I can’t really work out which bits of our constrained life are grief, which are Paris and which are simply the inevitable result of looking after two children under three. I know it feels
small to me, though: there are not enough people in our lives and not enough things happening.

I feel, too, I think, the stirrings of something like homesickness.

It’s stupid that I am surprised by it: some of the things I miss are so obvious. I might find his questions exasperating but I miss the constant, careful kind of love that my stepfather
dispenses from his Sainsbury’s Bags for Life; the way that he sits down on the floor with the children with his knees tucked under him and brings out a tiny present; I miss his Russian and
German dictionaries neatly bound in brown paper with hospital corners.

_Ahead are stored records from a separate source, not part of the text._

(** A frame of the idle game with no obstacle generated. *)
Lemma idle_frame (n : Z) (w : World) :
  idle n w -> (0 <= 10 * n < MAX_SCORE)%Z ->
  idle n (step (Frame 0.5) w) /\
  lastObstacleX (gameState (refs (step (Frame 0.5) w))) <=
  lastObstacleX (gameState (refs w)) - 1.5.
Proof.
  intros (Hr & Hrun & Hcur & Harr & Hj) Hn.
  destruct (loopStart_half w Hr) as [Harr0 HL0]. rewrite Harr in Harr0.
  pose proof (updateGame_empty (react w) 0.5 (refs w) Hrun Harr0) as Hup.
  destruct (frame_fields w 0.5 Hr) as [Hsim Hsc].
  pose proof (updateGame_lastObstacleX (react w) 0.5 (refs w) Hrun) as HL.
  cbn zeta in HL. rewrite HL0 in HL.
  rewrite Hup in Hsim, Hsc, HL. cbn [fst] in Hsim, Hsc, HL.
  change (currentScoreRef (updateDifficulty ?a)) with (currentScoreRef a) in Hsc, HL.
  change (currentScoreRef (loopStart 0.5 (refs w))) with (currentScoreRef (refs w))
    in Hsc, HL.
  unfold simulation in Hsim.
  assert (Harr' : obstacles (gameState (refs (step (Frame 0.5) w))) =
                  obstacles (gameState (updateDifficulty (loopStart 0.5 (refs w)))))
    by congruence.
  assert (HL' : lastObstacleX (gameState (refs (step (Frame 0.5) w))) =
                lastObstacleX (gameState (updateDifficulty (loopStart 0.5 (refs w)))))
    by congruence.
  change (obstacles (gameState (updateDifficulty ?a)))
    with (obstacles (gameState a)) in Harr'.
  rewrite Harr0 in Harr'. rewrite HL in HL'.
  split.
  - split; [apply reach_step, Hr|]. split; [|split; [|split]].
    + apply frame_running; [exact Hr | exact Hrun | rewrite Hsc; lia|].
      rewrite Hup. intros [].
    + rewrite Hsc. exact Hcur.
    + exact Harr'.
    + destruct (gameLoop_player 0.5 w) as (Hp & _). cbn zeta in Hp.
      rewrite Hp, Hrun. destruct (physicsInv_reachable w Hr) as (-> & _).
      rewrite (grounded_stays _ Hj). exact Hj.
  - rewrite HL'.
    destruct (newSpeed_bounds (currentScoreRef (refs w))) as [Hlo _]; [lia|].
    lra.
Qed.

(** The idle game waits until an obstacle can be generated. *)
Lemma idle_wait (n : Z) (N : nat) :
  forall w : World,
  idle n w -> (0 <= 10 * n < MAX_SCORE)%Z ->
  lastObstacleX (gameState (refs w)) < 400 + 1.5 * inject_Z (Z.of_nat N) ->
  exists w' : World, idle n w' /\ lastObstacleX (gameState (refs w')) < 400.
Proof.
  induction N as [|N IH]; intros w Hi Hn HL.
  - exists w. split; [exact Hi|]. change (inject_Z (Z.of_nat 0)) with 0 in HL. lra.
  - destruct (Qlt_le_dec (lastObstacleX (gameState (refs w))) 400) as [Hlt|Hge];
      [exists w; auto|].
    destruct (idle_frame n w Hi Hn) as [Hi' HL'].
    apply (IH _ Hi' Hn). rewrite inject_nat_S in HL. lra.
Qed.

(** The frame that generates the next obstacle. *)
Lemma idle_spawn (n : Z) (w : World) :
  idle n w -> (0 <= 10 * n < MAX_SCORE)%Z ->
  lastObstacleX (gameState (refs w)) < 400 ->
  exists (w' : World) (o : Obstacle),
    facing n o w' /\ isJumping (player (gameState (refs w'))) = false /\
    x o = 800 - gameSpeed (gameState (refs w)).
Proof.
  intros (Hr & Hrun & Hcur & Harr & Hj) Hn HL.
  destruct (loopStart_zero w Hr HL) as [Harr0 _]. rewrite Harr in Harr0.
  cbn [app] in Harr0.
  assert (Hsh : obstacleShape newObstacle).
  { repeat split. apply Qle_refl. }
  assert (Hpa : passedInv newObstacle) by reflexivity.
  destruct (visit_single w 0 newObstacle Hr Harr0 Hsh Hpa)
    as (_ & Hs & Hsh' & Hpa' & Hx' & _).
  cbn zeta in *.
  set (o' := advance (updatePlayer 0.3 (player (gameState (refs w))))
               (gameSpeed (gameState (refs w))) newObstacle) in *.
  change (x newObstacle) with 800 in Hx'.
  assert (Hf' : passed o' = false).
  { unfold passedInv in Hpa'. rewrite Hpa'. apply NumFacts.ltb_ge.
    destruct Hsh' as (_ & -> & _). rewrite Hx'. lra. }
  destruct (single_step w 0 newObstacle Hr Hrun Harr0 Hsh Hpa)
    as (H1 & H2 & H3 & H4 & H5).
  - fold o'. rewrite Hf', andb_false_r. lia.
  - change (x newObstacle) with 800. lra.
  - cbn zeta in *. fold o' in H4, H5. rewrite Hf', andb_false_r in H4.
    assert (Hoff : offScreen (moveObstacle (gameSpeed (gameState (refs w)))
                                newObstacle) = false).
    { apply NumFacts.ltb_ge. cbn [moveObstacle obstacle_rect x width].
      change (x newObstacle) with 800. change (width newObstacle) with 18. lra. }
    rewrite Hoff in H5.
    exists (step (Frame 0) w), o'. split; [|split; [|exact Hx']].
    + split; [exact H1|]. split; [exact H2|]. split; [exact H5|].
      rewrite H4, Hf', Hcur. lia.
    + rewrite H3, (grounded_stays _ Hj). exact Hj.
Qed.

Lemma facing_speed (n : Z) (o : Obstacle) (w : World) :
  facing n o w -> (0 <= n)%Z ->
  newSpeed (10 * n) <= gameSpeed (gameState (refs w)) <= 6.
Proof.
  intros (Hr & _ & _ & Hcur) Hn.
  destruct (difficultyInv_reachable w Hr) as [H1 _].
  rewrite H1, Hcur. split.
  - apply newSpeed_mono. destruct (passed o); lia.
  - apply newSpeed_bounds. destruct (passed o); lia.
Qed.

(** The obstacle comes nearer while the player waits on the ground, until
    it is in the window of width 6 that begins at [a]. *)
Lemma approach_run (n : Z) (a : Q) (N : nat) :
  forall (w : World) (o : Obstacle),
  (0 <= n <= 9999)%Z -> 420 <= a -> (n < 9999)%Z \/ 382 <= a ->
  facing n o w -> isJumping (player (gameState (refs w))) = false ->
  a <= x o -> x o < a + 6 + 1.5 * inject_Z (Z.of_nat N) ->
  exists (w' : World) (o' : Obstacle),
    facing n o' w' /\ isJumping (player (gameState (refs w'))) = false /\
    a <= x o' < a + 6.
Proof.
  induction N as [|N IH]; intros w o Hn Ha Hmax Hf Hj Hlo Hhi.
  - exists w, o. change (inject_Z (Z.of_nat 0)) with 0 in Hhi.
    split; [exact Hf|]. split; [exact Hj|]. lra.
  - destruct (Qlt_le_dec (x o) (a + 6)) as [Hlt|Hge];
      [exists w, o; auto|].
    destruct (facing_speed n o w Hf) as [Hs1 Hs2]; [lia|].
    destruct (newSpeed_bounds (10 * n)) as [Hs0 _]; [lia|].
    destruct (facing_step n o w Hf) as (Hp & Hsh' & Hpa' & Hx' & Hr' & Hrun' & Hc' & Harr');
      [lia | destruct Hmax; [auto | right; lra] | lra |].
    cbn zeta in *.
    assert (Hoff : offScreen (moveObstacle (gameSpeed (gameState (refs w))) o)
                   = false).
    { apply NumFacts.ltb_ge. cbn [moveObstacle obstacle_rect x width].
      destruct (facing_facts n o w Hf) as ((_ & -> & _) & _). lra. }
    rewrite Hoff in Harr'.
    apply (IH (step (Frame 0.5) w)
               (advance (updatePlayer 0.3 (player (gameState (refs w)))) (gameSpeed (gameState (refs w))) o) Hn Ha Hmax).
    + split; [exact Hr'|]. split; [exact Hrun'|]. split; [exact Harr' | exact Hc'].
    + rewrite Hp, (grounded_stays _ Hj). exact Hj.
    + rewrite Hx'. lra.
    + rewrite Hx'. rewrite inject_nat_S in Hhi. lra.
Qed.

(** The jump command in a game with one obstacle. *)
Lemma facing_press (n : Z) (o : Obstacle) (w : World) :
  facing n o w -> isJumping (player (gameState (refs w))) = false ->
  facing n o (step Press w) /\
  isJumping (player (gameState (refs (step Press w)))) = true /\
  arcAt 0 (player (gameState (refs (step Press w)))).
Proof.
  intros (Hr & Hrun & Harr & Hcur) Hj.
  pose proof (press_jumps w Hr Hrun Hj) as Hg.
  destruct (scoreInv_reachable w Hr) as (Hs & _).
  destruct (physicsInv_reachable w Hr) as (_ & _ & Hgd).
  destruct (Hgd Hj) as [Hy _].
  pose proof Hrun as Hrun0.
  apply running_true in Hrun. destruct Hrun as (Hst & Hov & Hwn).
  assert (Hh : handle Press w =
               (mkRefs (set_player (mkPlayer (player (gameState (refs w)))
                                      (jumpPower (gameState (refs w))) true)
                          (gameState (refs w)))
                  (currentScoreRef (refs w)), [])).
  { unfold handle, jump. rewrite Hst, Hov, Hwn, Hj. reflexivity. }
  pose proof (step_refs Press w Hs) as Hrefs. rewrite Hh in Hrefs. cbn [fst] in Hrefs.
  pose proof (step_lifecycle Press w) as Hl. rewrite Hh in Hl.
  cbn [snd applyCalls fold_left] in Hl. unfold lifecycle in Hl.
  split; [|split].
  - split; [apply reach_step, Hr|]. split; [|split].
    + apply running_true.
      split; [|split]; [transitivity (gameStarted (react w)) |
                        transitivity (gameOver (react w)) |
                        transitivity (gameWon (react w))];
        solve [congruence | assumption].
    + rewrite Hg. exact Harr.
    + rewrite Hrefs. exact Hcur.
  - rewrite Hg. reflexivity.
  - rewrite Hg. cbn [player set_player]. unfold arcAt.
    cbn [velocityY player_rect]. change (y (mkPlayer ?r ?v ?b)) with (y r).
    split; [reflexivity|]. rewrite Hy. reflexivity.
Qed.

(** One frame of the rising or falling part of a jump, and the frame that
    ends it. *)
Lemma arc_step (k : Z) (p : PlayerObject) :
  isJumping p = true -> arcAt k p -> (0 <= k < 65)%Z ->
  isJumping (updatePlayer 0.3 p) = true /\ arcAt (k + 1) (updatePlayer 0.3 p).
Proof.
  intros Hj Ha Hk. destruct (arcAt_next _ _ Ha) as [Hv Hy].
  unfold updatePlayer. rewrite Hj.
  destruct (Num.geb _ _) eqn:Hg.
  - exfalso. apply NumFacts.geb_ge in Hg. rewrite Hy in Hg.
    assert (H : (3000 - 197 * (k + 1) + 3 * (k + 1) * (k + 1) < 3000)%Z) by nia.
    rewrite Zlt_Qlt in H. revert H Hg.
    generalize (inject_Z (3000 - 197 * (k + 1) + 3 * (k + 1) * (k + 1))).
    intros c H Hg. change (inject_Z 3000) with 3000 in H.
    unfold Qdiv in Hg. change (/ 20) with (1 # 20) in Hg. lra.
  - split; [reflexivity|]. split; [exact Hv | exact Hy].
Qed.

Lemma arc_land (p : PlayerObject) :
  isJumping p = true -> arcAt 65 p -> isJumping (updatePlayer 0.3 p) = false.
Proof.
  intros Hj Ha. destruct (arcAt_next _ _ Ha) as [_ Hy].
  unfold updatePlayer. rewrite Hj.
  destruct (Num.geb _ _) eqn:Hg; [reflexivity|]. exfalso.
  assert (Hge : Num.geb (y p + (velocityY p + 0.3)) 150 = true).
  { apply NumFacts.geb_ge. rewrite Hy. vm_compute. discriminate. }
  congruence.
Qed.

I miss my expansively adoring, funny father with his aura of magical, golden confidence, the enveloping sense that everything will be all right if you just stick with him, doll. I miss my
gentle, solicitous stepmother and I miss my friends, their dry – and yes, British – humour and affection. I miss Maria, our downstairs neighbour from Newman Street, still working the
old-school Italian restaurants of Soho in her eighties, secreting the night’s takings in her zip-up boot at the end of her shift to take to the bank. I miss lazy afternoons in the
cat-hair-choked atmosphere of her flat, curtains drawn against the sun, listening to stories of sixties Soho, gangsters and nights at the Golden Nugget casino. I miss Gino and Eleanor from the
café around the corner on Goodge Street, who cuddled Theo and gave me offcuts of cake.

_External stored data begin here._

(** * spine2d: the oracle-golden recorder (scripts/record_oracle_goldens.py)

    A shallow embedding of the scenario extraction and command compilation
    engine: the brace scanners, the arithmetic evaluator, the constant
    environment, the call-pattern table, the loop unroller, the scenario
    assembler and the oracle invocation; then the two provenance files and
    the command line run that records the goldens.

    Conventions.
    - A Python [str] that is scanned is a [text], the list of its characters;
      command-line tokens, names and paths are [string]s.  Characters are
      code points below 256.
    - A Python exception is a value of [exn]; a function that may raise
      returns a [result], with [inl] for the exception and [inr] for the
      value.
    - Python's [float] is IEEE binary64, which is the kernel's [float]. *)

From Stdlib Require Import ZArith QArith Qround Ascii String.
From Stdlib Require Import PrimFloat SpecFloat FloatOps.
From Stdlib Require OrderedTypeEx.
From stdpp Require Import base option list gmap strings sorting.

Set Warnings "-register-all".

Local Open Scope Z_scope.
Local Open Scope string_scope.
Local Open Scope nat_scope.
Local Open Scope list_scope.

(* ===================================================================== *)
(** * Characters, texts and exceptions *)

Abbreviation text := (list ascii).

(** The double quote, the backslash and the two braces. *)
Definition dquote : ascii := "034"%char.
Definition backslash : ascii := "\"%char.
Definition lbrace : ascii := "{"%char.
Definition rbrace : ascii := "}"%char.

Definition chr_eqb (a b : ascii) : bool := Ascii.eqb a b.

(** [T "..."] is the text of a literal. *)
Definition T (s : string) : text := list_ascii_of_string s.
Definition S_ (t : text) : string := string_of_list_ascii t.

(** Example sources are written with an apostrophe standing for the double
    quote; [rust] puts the double quotes back. *)
Definition rust (s : string) : text :=
  map (fun c => if chr_eqb c "'"%char then dquote else c) (T s).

But I miss the place as much as the people. It’s almost unbearable at times. Absence brings home to me just how deeply I threw in my lot with London, how the sticky pavements of Soho and
the alleyways of Fitzrovia, the soaring vault and soft light of the Great Court of the British Museum where Theo learned to walk, had become home. I miss being in the places where my mother had
seen me happy, at last, where she and my father had raced, half in jest, half in deadly earnest, to my bedside in the crumbling brick and lino of University College Hospital, both desperate to see
their first grandchild. I miss the dark, secretive corners of Liberty’s upper floors and Marks & Spencer basement food hall on Oxford Street, where the motherly cashiers chat and smile at
my babies as I buy biscuits. I miss the tiny, dirty brown mice, busy and surprising along the Central Line rails.

I miss the smells of London too, and think about them often. Sometimes when I lie in bed in the evening and sleep is elusive, I take an olfactory tour in my memory from our old London flat,
choosing a route and a time of year. I might decide to think of the deep blue of a summer night and the metallic tang of the Post Office car park, the sickly coconut and cumin and incense of the
Hare Krishna centre curries, lager and sweat and aftershave in Soho Square and Frith Street, then the battle of coffee grounds and Thai food down by Bar Italia. I could carry on when I needed: down
through the Peking Duck and durian smells of Chinatown, to popcorn and hamburger at Leicester Square, then a big waft of diesel as you hit Trafalgar Square and the Strand, and finally down to the
faint brine of the Thames. Other times I head east in my imagination to Bloomsbury in late autumn, conjuring up the particular smell of London on a sharp frosty day, of petrol and coffee and leaf
mulch, and something indefinable and smoky and exciting that reminds me of childhood. These fits of homesickness are oddly pleasurable: it’s nice to know I can still feel something and on
some level, this feels right. I’m in this murky hinterland of grief and it makes me an outsider; I feel unreachable. There is an obscure comfort in having the external match the internal.